Chord Recognition with Deep Learning
Pierre Mackenzie
TL;DR
This work investigates why automatic chord recognition using deep learning has stagnated and conducts a comprehensive analysis of a standard CRNN baseline, identifying that performance is bottlenecked by rare-chord data, transition timing, and limited context. It systematically tests improvements including weighted and structured losses, decoding with HMM/CRF smoothing, pitch augmentation, generative features, synthetic data, and beat-synchronous predictions. Key findings show pitch augmentation and decoding improve accuracy and interpretability, while generative features offer little benefit over CQTs; beat-synchronous outputs yield the strongest qualitative gains, with a perfect-beats setup achieving the highest mirex score reported in the literature.

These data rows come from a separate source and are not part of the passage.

(** [s.split(sep)] for a one-character separator. *)
Fixpoint split_on (sep : ascii) (s : string) : list string :=
  match s with
  | EmptyString => [EmptyString]
  | String c r =>
      if Ascii.eqb c sep then EmptyString :: split_on sep r
      else match split_on sep r with
           | w :: ws => String c w :: ws
           | [] => [String c EmptyString]
           end
  end.

(** Body of [for word in words], on the lines written so far and
    [current_line]. *)
Definition wrap_step (st : list string * string) (word : string) : list string * string :=
  let '(out, current_line) := st in
  if String.length (current_line ++ word) <=? 70
  then (out, (current_line ++ word ++ " ")%string)
  else (out ++ [rstrip current_line], (indent ++ word ++ " ")%string).

(** The [for word in words] loop for one long line: the lines written
    inside the loop, and [current_line] at its end. *)
Definition wrap_loop (words : list string) : list string * string :=
  fold_left wrap_step words ([], indent).

(** The [else] branch, for a line longer than 70 characters. *)
Definition wrap_line (line : string) : list string :=
  let '(out, current_line) := wrap_loop (split_on " " line) in
  if String.eqb (strip current_line) EmptyString then out
  else out ++ [rstrip current_line].

Definition _write_wrapped_content (content : string) : list string :=
  flat_map (fun line =>
    if String.length line <=? 70 then [(indent ++ line)%string]
    else wrap_line line) (split_on (ascii_of_nat 10) content).

(** Records of conversations, as built by [_process_single_thread] and by
    the dashboard's [get_conversations_for_threads]. *)
Record ConvRecord : Type := {
  cr_thread_id : PyVal;
  cr_created_at : PyVal;
  cr_updated_at : PyVal;
  cr_message_count : nat;
  cr_conversation : list Message;
  cr_metadata : PyVal
}.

The work also demonstrates that calibrating data distribution via synthetic datasets and focused loss design can modestly boost class-wise metrics, suggesting a path forward for more robust and musically meaningful chord recognition systems. Overall, the study provides a solid foundation for future exploration into beat-aware chord recognition and data-driven methods to address long-tail chord distributions.
Abstract
Progress in automatic chord recognition has been slow since the advent of deep learning in the field. To understand why, I conduct experiments on existing methods and test hypotheses enabled by recent developments in generative models. Findings show that chord classifiers perform poorly on rare chords and that pitch augmentation boosts accuracy. Features extracted from generative models do not help and synthetic data presents an exciting avenue for future work. I conclude by improving the interpretability of model outputs with beat detection, reporting some of the best results in the field and providing qualitative analysis. Much work remains to solve automatic chord recognition, but I hope this thesis will chart a path for others to try.